Fleet looked forlorn. “My daughter Sarah Ann and my son-in-law are missing. And a lot of money.”

I noticed he didn’t refer to his son-in-law by name or as Sarah Ann’s husband.

“How much money?”

“Nearly three million dollars.” He sat down on the couch and took a deep breath.

“How could they get their hands on that much money?”

Fleet looked me right in the eye and began to lay it out.

“Sarah Ann met Ronnie on a cruise—Ronald Fitzgerald Fairchild, of Greenwich, Connecticut. I didn’t like him when I heard the name, but she was in love and they had this whirlwind courtship and ran off and got married. I thought he was a fortune hunter so I had him checked out. Plenty of money in the family and he always seemed to have plenty of money, so I didn’t think it was money he was after. Maybe he loved her, but they just didn’t seem to fit as a couple. Ronnie is a real handsome devil, I have to admit, and glib. Could charm the spots off a leopard. Sarah Ann is attractive enough but not in his league in the looks department. There was just something about him I didn’t trust, but after a year or so the marriage seemed to be working so I offered to bring him into the business and he accepted.” Fleet was rambling a bit and I just let him ramble.

Roy arrived with two beers in large pilsner glasses and set them on the coffee table. Fleet nodded. Roy left without a word.

“They have been married almost five years and Ronnie has done a good job in the business. With his charm and looks, he is a natural-born salesman. I was beginning to think I was wrong about him.”

“Did you ever meet his family?”

“No. Ronnie said they weren’t speaking. According to him, he was the black sheep of the family. I didn’t have much desire to meet some snobs from Greenwich, Connecticut, anyway.”

I smiled inwardly. Fleet was good-ole-boy rich. A son of a bootlegger, he had gone to college, taken the family spoils, and built an empire. Fleet had polished his act, but the rough edges were still there. Hiring Roy Husky certainly fit. He would have little use for the Fairchilds of the world.

“Could anyone else have taken the money?” I asked.

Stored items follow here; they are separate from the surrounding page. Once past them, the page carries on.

Lemma find_offsets_fuel_ok fuel blocks :
  find_offsets_fuel fuel (Some data) pattern = Ok blocks →
  ∃ occs, occurrences data pattern 0 occs
          ∧ blocks = map hex_block (adjacent occs).
Proof.
  unfold find_offsets_fuel.
  destruct (scan fuel data pattern 0 []) as [offsets | |] eqn:Hscan; [| done..].
  apply (scan_ok _ _ _ 0%nat) in Hscan as (occs & Hocc & ->).
  cbn [mbind res_bind app].
  pose proof (pair_up_adjacent [] (map hex_nat occs) []) as Hpair.
  cbn [app length] in Hpair. unfold range. rewrite Hpair.
  intros [= <-]. exists occs. split; [done |]. apply adjacent_map.
Qed.

Lemma find_offsets_fuel_returns fuel :
  pattern ≠ [] →
  (length data < fuel)%nat →
  ∃ occs, occurrences data pattern 0 occs
          ∧ find_offsets_fuel fuel (Some data) pattern
            = Ok (map hex_block (adjacent occs)).
Proof.
  intros Hne Hfuel.
  destruct (scan_returns data pattern fuel 0 [] Hne) as (occs & Hocc & Hscan);
    [lia |].
  exists occs. split; [done |]. unfold find_offsets_fuel.
  change (Z.of_nat 0) with 0 in Hscan. rewrite Hscan.
  cbn [mbind res_bind app].
  pose proof (pair_up_adjacent [] (map hex_nat occs) []) as Hpair.
  cbn [app length] in Hpair. unfold range. rewrite Hpair.
  by rewrite adjacent_map.
Qed.

End find_offsets_facts.

Lemma find_offsets_Some data pattern :
  find_offsets (Some data) pattern
  = find_offsets_fuel (S (length data)) (Some data) pattern.
Proof. reflexivity. Qed.

(** With an empty pattern every search succeeds where it starts, and the
    loop never ends. *)
Lemma scan_empty_pattern data fuel offsets :
  scan fuel data [] 0 offsets = Diverge.
Proof.
  revert offsets. induction fuel as [|fuel IH]; intros offsets; [done |].
  rewrite scan_S.
  assert (bytes_find data [] 0 = 0) as ->; [| apply IH].
  unfold bytes_find, len. cbn [Z.ltb Z.compare].
  replace (Z.of_nat (length data) <? 0) with false
    by (symmetry; apply Z.ltb_ge; lia).
  by destruct data.
Qed.

Lemma find_offsets_fuel_nonempty fuel data pattern blocks :
  find_offsets_fuel fuel (Some data) pattern = Ok blocks → pattern ≠ [].
Proof.
  intros Hok ->. unfold find_offsets_fuel in Hok.
  by rewrite scan_empty_pattern in Hok.
Qed.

“No way,” Fleet said raising his voice slightly. “Only Sarah and myself had that kind of access.”

“Not Ronnie?”

“No. Him I trusted only so far.”

“When is the last time you saw them?”

“Thursday night. They were going to our condo in Destin, Florida, on Friday morning for a two-week vacation. They never showed up. I haven’t heard anything. No call, nothing.”

Today was Monday. “When did you discover the money missing?” I asked, though I already guessed it was today. That’s why he was panicked.

“This morning. I noticed a large withdrawal from one of our business accounts. I started checking other accounts. Sarah Ann had secretly cashed in stocks and securities and made withdrawals early in the week. Then I got really concerned, so I made a few phone calls and came up with your name.”

“Anything else missing? Items that you would not expect them to take on a vacation?”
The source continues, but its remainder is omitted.